### Data
━━━━━━━━━━━━━━━━━━━━
(** * anyconfig: the XML backend transducers and the path getters

    A shallow embedding of [anyconfig/backend/xml.py] and
    [anyconfig/getset.py].  Python objects become values of an inductive
    type, dicts become insertion-ordered association lists, raised
    exceptions become the left summand of a result type, and the in-place
    updates of ElementTree elements are threaded explicitly. *)

From Stdlib Require Import String Ascii List ZArith Bool Arith Lia.
Import ListNotations.
Local Open Scope string_scope.
Local Open Scope list_scope.
Set Warnings "-register-all".

(* ================================================================== *)
(** * Python values, exceptions and dict operations                    *)
(* ================================================================== *)

Module Py.

(** The Python objects that reach the functions under study. A dict is
    kept as the list of its items in insertion order. *)
Inductive value : Type :=
| VNone
| VBool (b : bool)
| VInt (n : Z)
| VStr (s : string)
| VList (l : list value)
| VDict (d : list (string * value)).

Definition dict := list (string * value).

(** The exception classes the code can meet. *)
Inductive pyexc : Type :=
| TypeError
| KeyError (key : string)
| AttributeError.

Definition result (A : Type) : Type := (pyexc + A)%type.

Definition Return {A} (a : A) : result A := inr a.
Definition Raise {A} (e : pyexc) : result A := inl e.

Definition bind {A B} (m : result A) (k : A -> result B) : result B :=
  match m with
  | inl e => inl e
  | inr a => k a
  end.

(** [try: body except <handles>: handler] *)
Definition try_except {A} (body : result A) (handles : pyexc -> bool)
    (handler : pyexc -> result A) : result A :=
  match body with
  | inl e => if handles e then handler e else inl e
  | inr a => inr a
  end.

Definition is_TypeError (e : pyexc) : bool :=
  match e with TypeError => true | _ => false end.

Definition is_TypeError_or_KeyError (e : pyexc) : bool :=
  match e with TypeError | KeyError _ => true | AttributeError => false end.

(** Truth value of an object, as tested by [if obj:] and [not obj]. *)
Definition truthy (v : value) : bool :=
  match v with
  | VNone => false
  | VBool b => b
  | VInt n => negb (Z.eqb n 0)
  | VStr s => negb (String.eqb s "")
  | VList l => match l with [] => false | _ => true end
  | VDict d => match d with [] => false | _ => true end
  end.

(** [d.get(k)] on the item list. *)
Fixpoint dict_get {A} (d : list (string * A)) (k : string) : option A :=
  match d with
  | [] => None
  | (k', v) :: d' => if String.eqb k' k then Some v else dict_get d' k
  end.

(** [d[k] = v]: an existing key keeps its place, a new key goes last. *)
Fixpoint dict_set {A} (d : list (string * A)) (k : string) (v : A)
    : list (string * A) :=
  match d with
  | [] => [(k, v)]
  | (k', v') :: d' =>
      if String.eqb k' k then (k', v) :: d' else (k', v') :: dict_set d' k v
  end.

Definition keys {A} (d : list (string * A)) : list string := map fst d.

(** [dict(items)] / [OrderedDict(items)]: insert the items one by one. *)
Definition dict_of_items {A} (items : list (string * A)) : list (string * A) :=
  fold_left (fun d kv => dict_set d (fst kv) (snd kv)) items [].

(** [key in obj] for a string [key]: membership of the key for a dict,
    substring test for a str, element test for a list, TypeError for
    objects that are not containers. *)
Definition contains (obj : value) (key : string) : result bool :=
  match obj with
  | VDict d => Return (match dict_get d key with Some _ => true | None => false end)
  | VStr s => Return (match String.index 0 key s with Some _ => true | None => false end)
  | VList l =>
      Return (existsb (fun v => match v with VStr s => String.eqb s key | _ => false end) l)
  | VNone | VBool _ | VInt _ => Raise TypeError
  end.

(** [operator.getitem(obj, key)] for a string [key]. *)
Definition getitem (obj : value) (key : string) : result value :=
  match obj with
  | VDict d =>
      match dict_get d key with
      | Some v => Return v
      | None => Raise (KeyError key)
      end
  | _ => Raise TypeError
  end.

(** [functools.reduce(f, l, init)] with an [f] that may raise. *)
Fixpoint reduce {A B} (f : A -> B -> result A) (l : list B) (init : A)
    : result A :=
  match l with
  | [] => Return init
  | x :: l' => bind (f init x) (fun a => reduce f l' a)
  end.

End Py.
#[export] Set Default Goal Selector "!".
Open Scope Z_scope.

(** Identifiers are 128-bit UUIDs, kept as natural numbers; instants are
    microseconds since the Unix epoch. *)
Abbreviation UUID := N (only parsing).
Abbreviation datetime := Z (only parsing).

(** [timedelta(seconds=..)], [timedelta(hours=..)], [timedelta(days=..)] in
    microseconds. *)
Definition seconds (n : Z) : Z := n * 1000000.
Definition hours (n : Z) : Z := seconds (3600 * n).
Definition days (n : Z) : Z := hours (24 * n).

(** ** Text

    Program text is modelled over ASCII: every string is a sequence of
    characters below 128, where Python's and the database's notions of
    lower case and of white space agree. *)
Module Text.

Local Open Scope nat_scope.

(** [str.isspace] on ASCII: tab to carriage return, the four separators, space. *)
Definition is_space (c : ascii) : bool :=
  let n := nat_of_ascii c in
  ((9 <=? n) && (n <=? 13)) || ((28 <=? n) && (n <=? 32)).

Definition is_upper (c : ascii) : bool :=
  let n := nat_of_ascii c in (65 <=? n) && (n <=? 90).

Definition lower_char (c : ascii) : ascii :=
  if is_upper c then ascii_of_nat (nat_of_ascii c + 32) else c.

(** [str.lower] *)
Fixpoint lower (s : string) : string :=
  match s with
  | EmptyString => EmptyString
  | String c r => String (lower_char c) (lower r)
  end.

Fixpoint lstrip (s : string) : string :=
  match s with
  | EmptyString => EmptyString
  | String c r => if is_space c then lstrip r else s
  end.

Definition is_empty (s : string) : bool :=
  match s with EmptyString => true | String _ _ => false end.

Fixpoint rstrip (s : string) : string :=
  match s with
  | EmptyString => EmptyString
  | String c r =>
      let r' := rstrip r in
      if is_space c && is_empty r' then EmptyString else String c r'
  end.

(** [str.strip] *)
Definition strip (s : string) : string := rstrip (lstrip s).

Fixpoint forallb_chars (p : ascii -> bool) (s : string) : bool :=
  match s with
  | EmptyString => true
  | String c r => p c && forallb_chars p r
  end.

(** [needle in s] *)
Fixpoint contains (needle s : string) : bool :=
  String.prefix needle s ||
  match s with
  | EmptyString => false
  | String _ r => contains needle r
  end.

(** [s.startswith(p)] and [s.endswith(p)] *)
Definition starts_with (p s : string) : bool := String.prefix p s.

Fixpoint ends_with (p s : string) : bool :=
  String.eqb p s ||
  match s with
  | EmptyString => false
  | String _ r => ends_with p r
  end.

(** [s.replace(a, b)] for single characters *)
Fixpoint replace_char (a b : ascii) (s : string) : string :=
  match s with
  | EmptyString => EmptyString
  | String c r => String (if Ascii.eqb c a then b else c) (replace_char a b r)
  end.

(** [s.split()]: the maximal runs of non-space characters *)
Fixpoint split_words_from (word s : string) : list string :=
  match s with
  | EmptyString => if is_empty word then [] else [word]
  | String c r =>
      if is_space c
      then if is_empty word then split_words_from "" r
           else word :: split_words_from "" r
      else split_words_from (word ++ String c EmptyString)%string r
  end.

Definition split_words (s : string) : list string := split_words_from "" s.

(** [sep.join(l)] *)
Definition join (sep : string) (l : list string) : string := String.concat sep l.

(** [s[:n]] *)
Fixpoint truncate (n : nat) (s : string) : string :=
  match n, s with
  | O, _ | _, EmptyString => EmptyString
  | S m, String c r => String c (truncate m r)
  end.

(** [x ILIKE pattern]: [%] matches any text, [_] any character, a backslash
    takes the next character literally, and case is ignored. *)
Fixpoint like (pattern s : string) : bool :=
  match pattern with
  | EmptyString => is_empty s
  | String p rest =>
      if Ascii.eqb p "%" then
        (fix any (s : string) : bool :=
           like rest s || match s with EmptyString => false | String _ r => any r end) s
      else if Ascii.eqb p "092" then
        match rest, s with
        | String q rest', String c r => Ascii.eqb q c && like rest' r
        | _, _ => false
        end
      else match s with
           | EmptyString => false
           | String c r => (Ascii.eqb p "_" || Ascii.eqb p c) && like rest r
           end
  end.

Definition ilike (pattern s : string) : bool := like (lower pattern) (lower s).

(** A column that may be NULL does not match. *)
Definition ilike_opt (pattern : string) (s : option string) : bool :=
  match s with None => false | Some s => ilike pattern s end.

Lemma lower_char_idem c : lower_char (lower_char c) = lower_char c.
Proof. destruct c as [[] [] [] [] [] [] [] []]; reflexivity. Qed.

Lemma lower_idem s : lower (lower s) = lower s.
Proof. induction s as [|c r IH]; simpl; [done|]. by rewrite lower_char_idem, IH. Qed.

Lemma lower_char_space c : is_space (lower_char c) = is_space c.
Proof. destruct c as [[] [] [] [] [] [] [] []]; reflexivity. Qed.

Lemma lower_empty s : is_empty (lower s) = is_empty s.
Proof. by destruct s. Qed.

Lemma lstrip_lower s : lstrip (lower s) = lower (lstrip s).
Proof.
  induction s as [|c r IH]; simpl; [done|].
  rewrite lower_char_space. by destruct (is_space c).
Qed.

Lemma rstrip_lower s : rstrip (lower s) = lower (rstrip s).
Proof.
  induction s as [|c r IH]; simpl; [done|].
  rewrite lower_char_space, IH, lower_empty.
  by destruct (is_space c && is_empty (rstrip r)).
Qed.

Lemma strip_lower s : strip (lower s) = lower (strip s).
Proof. unfold strip. by rewrite lstrip_lower, rstrip_lower. Qed.

Lemma rstrip_idem s : rstrip (rstrip s) = rstrip s.
Proof.
  induction s as [|c r IH]; simpl; [done|].
  destruct (is_space c && is_empty (rstrip r)) eqn:E; simpl; [done|].
  by rewrite IH, E.
Qed.

Lemma lstrip_head_fixed s :
  lstrip s = s -> lstrip (rstrip s) = rstrip s.
Proof.
  destruct s as [|c r]; simpl; [done|].
  destruct (is_space c) eqn:Ec; intros H.
  - exfalso. assert (Hl : String.length (lstrip r) <= String.length r).
    { clear. induction r as [|d r IH]; simpl; [lia|].
      destruct (is_space d); simpl; lia. }
    rewrite H in Hl. simpl in Hl. lia.
  - simpl. by rewrite Ec.
Qed.

Lemma lstrip_idem s : lstrip (lstrip s) = lstrip s.
Proof.
  induction s as [|c r IH]; simpl; [done|].
  destruct (is_space c) eqn:E; [done|]. simpl. by rewrite E.
Qed.

Lemma strip_idem s : strip (strip s) = strip s.
Proof.
  unfold strip. rewrite lstrip_head_fixed by apply lstrip_idem.
  apply rstrip_idem.
Qed.

Lemma append_assoc (a b c : string) : ((a ++ b) ++ c)%string = (a ++ b ++ c)%string.
Proof. unfold String.append. induction a as [|x a IH]; simpl; [done|]. by rewrite IH. Qed.

Lemma append_nil_r (a : string) : (a ++ "")%string = a.
Proof. unfold String.append. induction a as [|x a IH]; simpl; [done|]. by rewrite IH. Qed.

Lemma length_append (a b : string) : String.length (a ++ b) = String.length a + String.length b.
Proof. unfold String.append. induction a as [|x a IH]; simpl; [done|]. by rewrite IH. Qed.

Lemma prefix_append (p s : string) : String.prefix p (p ++ s) = true.
Proof.
  unfold String.append. induction p as [|c p IH]; simpl; [by destruct s|]. by destruct (ascii_dec c c).
Qed.

Lemma forallb_chars_append p (a b : string) :
  forallb_chars p (a ++ b) = forallb_chars p a && forallb_chars p b.
Proof. unfold String.append. induction a as [|x a IH]; simpl; [done|]. by rewrite IH, andb_assoc. Qed.

End Text.

(** ** Ordered pages: [order_by(created_at.desc(), id.desc()).offset(o).limit(l)] *)
Definition newest_first {R} (created_at : R -> Z) (id : R -> N) (r r' : R) : Prop :=
  created_at r' < created_at r \/ (created_at r = created_at r' /\ (id r' <= id r)%N).

#[export] Instance newest_first_dec {R} (created_at : R -> Z) (id : R -> N) r r' :
  Decision (newest_first created_at id r r').
Proof. unfold newest_first. apply _. Defined.

Definition page {R} (limit offset : nat) (l : list R) : list R := take limit (drop offset l).

Lemma page_length {R} limit offset (l : list R) : (length (page limit offset l) <= limit)%nat.
Proof. unfold page. rewrite length_take. lia. Qed.

(** ** Composite orders: [order_by] of several columns, as a list of numbers *)
Fixpoint lex_le (x y : list Z) : bool :=
  match x, y with
  | [], _ => true
  | _ :: _, [] => false
  | a :: x, b :: y => (a <? b) || ((a =? b) && lex_le x y)
  end.

Definition ordered_by {R} (key : R -> list Z) (r r' : R) : Prop := lex_le (key r) (key r') = true.

#[export] Instance ordered_by_dec {R} (key : R -> list Z) r r' : Decision (ordered_by key r r').
Proof. unfold ordered_by. apply _. Defined.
━━━━━━━━━━━━━━━━━━━━
### About this exercise
Report all lines above with "Instance".

### Reply
#[export] Instance newest_first_dec {R} (created_at : R -> Z) (id : R -> N) r r' :
#[export] Instance ordered_by_dec {R} (key : R -> list Z) r r' : Decision (ordered_by key r r').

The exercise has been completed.